■ EXERCISE DESCRIPTION:
From the first line through the one containing "TGE | TGEU | TLT", restate the listing word for word, and give no other lines.

══ AVAILABLE RECORDS

(* ===== verification/Insns.v ===== *)
(** The instruction classes of [src/mips_insns.hh], counted by the
    interpreter's [insn_histo].  [mipsInsn.t] has the constructors of the
    [INSN_LIST] macro in its order; the [Countable] instance numbers them, so
    that the histogram is a [gmap] keyed by them. *)
From S2P Require Import Prelude.

Module mipsInsn.
Inductive t :=
  | SLL | SRL | SRA | SLLV | SRLV | SRAV | JR | JALR | SYSCALL | MFHI | MTHI | MULT
  | MULTU | DIV | DIVU | ADD | ADDU | SUB | SUBU | AND | OR | XOR | NOR | SLT | SLTU
  | MFLO | MTLO | BEQ | BNE | BLEZ | BGTZ | ADDI | ADDIU | SLTI | SLTIU | ANDI | ORI
  | XORI | LUI | J | JAL | MFC0 | MTC0 | DMFC0 | DMTC0 | MFC1 | MTC1 | DMFC1 | DMTC1
  | CFC1 | CTC1 | LW | LWU | LB | LBU | LH | LHU | SB | SH | SW | BEQL | BNEL | BLTZ
  | BGEZ | BLTZL | BGEZL | BGTZL | BLEZL | MOVN | MOVZ | TEQ | TNE | TGE | TGEU | TLT
  | TLTU | TGEI | TGEIU | TLTI | TLTIU | TEQI | TNEI | LWL | LWR | SWL | SWR | DADD
  | DADDU | DADDI | DADDIU | DSUB | DSUBU | DMULT | DMULTU | DDIV | DDIVU | DSLL | DSRL
  | DSRA | DSLL32 | DSRL32 | DSRA32 | DSLLV | DSRLV | DSRAV | LD | SD | LDL | LDR | SDL
  | SDR | BAL | BGEZAL | BGEZALL | BLTZAL | BLTZALL | SC | LLD | SCD | SYNC | BREAK
  | SDC1 | LDC1 | SWC1 | LWC1 | SP_ABS | DP_ABS | SP_NEG | DP_NEG | SP_SQRT | DP_SQRT
  | SP_RSQRT | DP_RSQRT | SP_RECIP | DP_RECIP | SP_ADD | DP_ADD | SP_SUB | DP_SUB
  | SP_MUL | DP_MUL | SP_DIV | DP_DIV | SP_MOV | DP_MOV | BC1TL | BC1T | BC1FL | BC1F
  | SP_CMP_LT | DP_CMP_LT | SP_CMP_EQ | DP_CMP_EQ | SP_CMP_LE | DP_CMP_LE | TRUNC_DP_W
  | TRUNC_SP_W | CVT_W_DP | CVT_W_SP | CVT_SP_DP | CVT_DP_SP | MOVF | MOVT | FP_MOVN
  | FP_MOVZ | FP_MOVF | FP_MOVT | ERET | TLBR | TLBWI | TLBWR | TLBP | DI | EI | WAIT
  | MOVI | MOV | MONITOR | NOP | II.

(** Every class, in the order of the macro. *)
Definition all : list t :=
  [SLL; SRL; SRA; SLLV; SRLV; SRAV; JR; JALR; SYSCALL; MFHI; MTHI; MULT; MULTU;
   DIV; DIVU; ADD; ADDU; SUB; SUBU; AND; OR; XOR; NOR; SLT; SLTU; MFLO; MTLO; BEQ;
   BNE; BLEZ; BGTZ; ADDI; ADDIU; SLTI; SLTIU; ANDI; ORI; XORI; LUI; J; JAL; MFC0;
   MTC0; DMFC0; DMTC0; MFC1; MTC1; DMFC1; DMTC1; CFC1; CTC1; LW; LWU; LB; LBU; LH;
   LHU; SB; SH; SW; BEQL; BNEL; BLTZ; BGEZ; BLTZL; BGEZL; BGTZL; BLEZL; MOVN;
   MOVZ; TEQ; TNE; TGE; TGEU; TLT; TLTU; TGEI; TGEIU; TLTI; TLTIU; TEQI; TNEI;
   LWL; LWR; SWL; SWR; DADD; DADDU; DADDI; DADDIU; DSUB; DSUBU; DMULT; DMULTU;
   DDIV; DDIVU; DSLL; DSRL; DSRA; DSLL32; DSRL32; DSRA32; DSLLV; DSRLV; DSRAV; LD;
   SD; LDL; LDR; SDL; SDR; BAL; BGEZAL; BGEZALL; BLTZAL; BLTZALL; SC; LLD; SCD;
   SYNC; BREAK; SDC1; LDC1; SWC1; LWC1; SP_ABS; DP_ABS; SP_NEG; DP_NEG; SP_SQRT;
   DP_SQRT; SP_RSQRT; DP_RSQRT; SP_RECIP; DP_RECIP; SP_ADD; DP_ADD; SP_SUB;
   DP_SUB; SP_MUL; DP_MUL; SP_DIV; DP_DIV; SP_MOV; DP_MOV; BC1TL; BC1T; BC1FL;
   BC1F; SP_CMP_LT; DP_CMP_LT; SP_CMP_EQ; DP_CMP_EQ; SP_CMP_LE; DP_CMP_LE;
   TRUNC_DP_W; TRUNC_SP_W; CVT_W_DP; CVT_W_SP; CVT_SP_DP; CVT_DP_SP; MOVF; MOVT;
   FP_MOVN; FP_MOVZ; FP_MOVF; FP_MOVT; ERET; TLBR; TLBWI; TLBWR; TLBP; DI; EI;
   WAIT; MOVI; MOV; MONITOR; NOP; II].

(** The position of a class in the list is its code. *)
Definition code (x : t) : nat :=
  match x with
  | SLL => 0 | SRL => 1 | SRA => 2 | SLLV => 3 | SRLV => 4 | SRAV => 5 | JR => 6
  | JALR => 7 | SYSCALL => 8 | MFHI => 9 | MTHI => 10 | MULT => 11 | MULTU => 12
  | DIV => 13 | DIVU => 14 | ADD => 15 | ADDU => 16 | SUB => 17 | SUBU => 18 | AND => 19
  | OR => 20 | XOR => 21 | NOR => 22 | SLT => 23 | SLTU => 24 | MFLO => 25 | MTLO => 26
  | BEQ => 27 | BNE => 28 | BLEZ => 29 | BGTZ => 30 | ADDI => 31 | ADDIU => 32
  | SLTI => 33 | SLTIU => 34 | ANDI => 35 | ORI => 36 | XORI => 37 | LUI => 38 | J => 39
  | JAL => 40 | MFC0 => 41 | MTC0 => 42 | DMFC0 => 43 | DMTC0 => 44 | MFC1 => 45
  | MTC1 => 46 | DMFC1 => 47 | DMTC1 => 48 | CFC1 => 49 | CTC1 => 50 | LW => 51
  | LWU => 52 | LB => 53 | LBU => 54 | LH => 55 | LHU => 56 | SB => 57 | SH => 58
  | SW => 59 | BEQL => 60 | BNEL => 61 | BLTZ => 62 | BGEZ => 63 | BLTZL => 64
  | BGEZL => 65 | BGTZL => 66 | BLEZL => 67 | MOVN => 68 | MOVZ => 69 | TEQ => 70
  | TNE => 71 | TGE => 72 | TGEU => 73 | TLT => 74 | TLTU => 75 | TGEI => 76
  | TGEIU => 77 | TLTI => 78 | TLTIU => 79 | TEQI => 80 | TNEI => 81 | LWL => 82
  | LWR => 83 | SWL => 84 | SWR => 85 | DADD => 86 | DADDU => 87 | DADDI => 88
  | DADDIU => 89 | DSUB => 90 | DSUBU => 91 | DMULT => 92 | DMULTU => 93 | DDIV => 94
  | DDIVU => 95 | DSLL => 96 | DSRL => 97 | DSRA => 98 | DSLL32 => 99 | DSRL32 => 100
  | DSRA32 => 101 | DSLLV => 102 | DSRLV => 103 | DSRAV => 104 | LD => 105 | SD => 106
  | LDL => 107 | LDR => 108 | SDL => 109 | SDR => 110 | BAL => 111 | BGEZAL => 112
  | BGEZALL => 113 | BLTZAL => 114 | BLTZALL => 115 | SC => 116 | LLD => 117
  | SCD => 118 | SYNC => 119 | BREAK => 120 | SDC1 => 121 | LDC1 => 122 | SWC1 => 123
  | LWC1 => 124 | SP_ABS => 125 | DP_ABS => 126 | SP_NEG => 127 | DP_NEG => 128
  | SP_SQRT => 129 | DP_SQRT => 130 | SP_RSQRT => 131 | DP_RSQRT => 132
  | SP_RECIP => 133 | DP_RECIP => 134 | SP_ADD => 135 | DP_ADD => 136 | SP_SUB => 137
  | DP_SUB => 138 | SP_MUL => 139 | DP_MUL => 140 | SP_DIV => 141 | DP_DIV => 142
  | SP_MOV => 143 | DP_MOV => 144 | BC1TL => 145 | BC1T => 146 | BC1FL => 147
  | BC1F => 148 | SP_CMP_LT => 149 | DP_CMP_LT => 150 | SP_CMP_EQ => 151
  | DP_CMP_EQ => 152 | SP_CMP_LE => 153 | DP_CMP_LE => 154 | TRUNC_DP_W => 155
  | TRUNC_SP_W => 156 | CVT_W_DP => 157 | CVT_W_SP => 158 | CVT_SP_DP => 159
  | CVT_DP_SP => 160 | MOVF => 161 | MOVT => 162 | FP_MOVN => 163 | FP_MOVZ => 164
  | FP_MOVF => 165 | FP_MOVT => 166 | ERET => 167 | TLBR => 168 | TLBWI => 169
  | TLBWR => 170 | TLBP => 171 | DI => 172 | EI => 173 | WAIT => 174 | MOVI => 175
  | MOV => 176 | MONITOR => 177 | NOP => 178 | II => 179
  end%nat.

Lemma all_code x : all !! code x = Some x.
Proof. by destruct x. Qed.
Lemma code_inj x y : code x = code y -> x = y.
Proof. intros H. pose proof (all_code x) as Hx. rewrite H, all_code in Hx. by simplify_eq. Qed.

#[export] Instance t_eq_dec : EqDecision t := fun x y =>
  match decide (code x = code y) with
  | left H => left (code_inj x y H)
  | right H => right (fun e => H (f_equal code e))
  end.
#[export] Instance t_countable : Countable t :=
  inj_countable code (fun k => all !! k) all_code.
End mipsInsn.
Export (hints) mipsInsn.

════

■ SOLUTION TO THIS PROBLEM:
(* ===== verification/Insns.v ===== *)
(** The instruction classes of [src/mips_insns.hh], counted by the
    interpreter's [insn_histo].  [mipsInsn.t] has the constructors of the
    [INSN_LIST] macro in its order; the [Countable] instance numbers them, so
    that the histogram is a [gmap] keyed by them. *)
From S2P Require Import Prelude.

Module mipsInsn.
Inductive t :=
  | SLL | SRL | SRA | SLLV | SRLV | SRAV | JR | JALR | SYSCALL | MFHI | MTHI | MULT
  | MULTU | DIV | DIVU | ADD | ADDU | SUB | SUBU | AND | OR | XOR | NOR | SLT | SLTU
  | MFLO | MTLO | BEQ | BNE | BLEZ | BGTZ | ADDI | ADDIU | SLTI | SLTIU | ANDI | ORI
  | XORI | LUI | J | JAL | MFC0 | MTC0 | DMFC0 | DMTC0 | MFC1 | MTC1 | DMFC1 | DMTC1
  | CFC1 | CTC1 | LW | LWU | LB | LBU | LH | LHU | SB | SH | SW | BEQL | BNEL | BLTZ
  | BGEZ | BLTZL | BGEZL | BGTZL | BLEZL | MOVN | MOVZ | TEQ | TNE | TGE | TGEU | TLT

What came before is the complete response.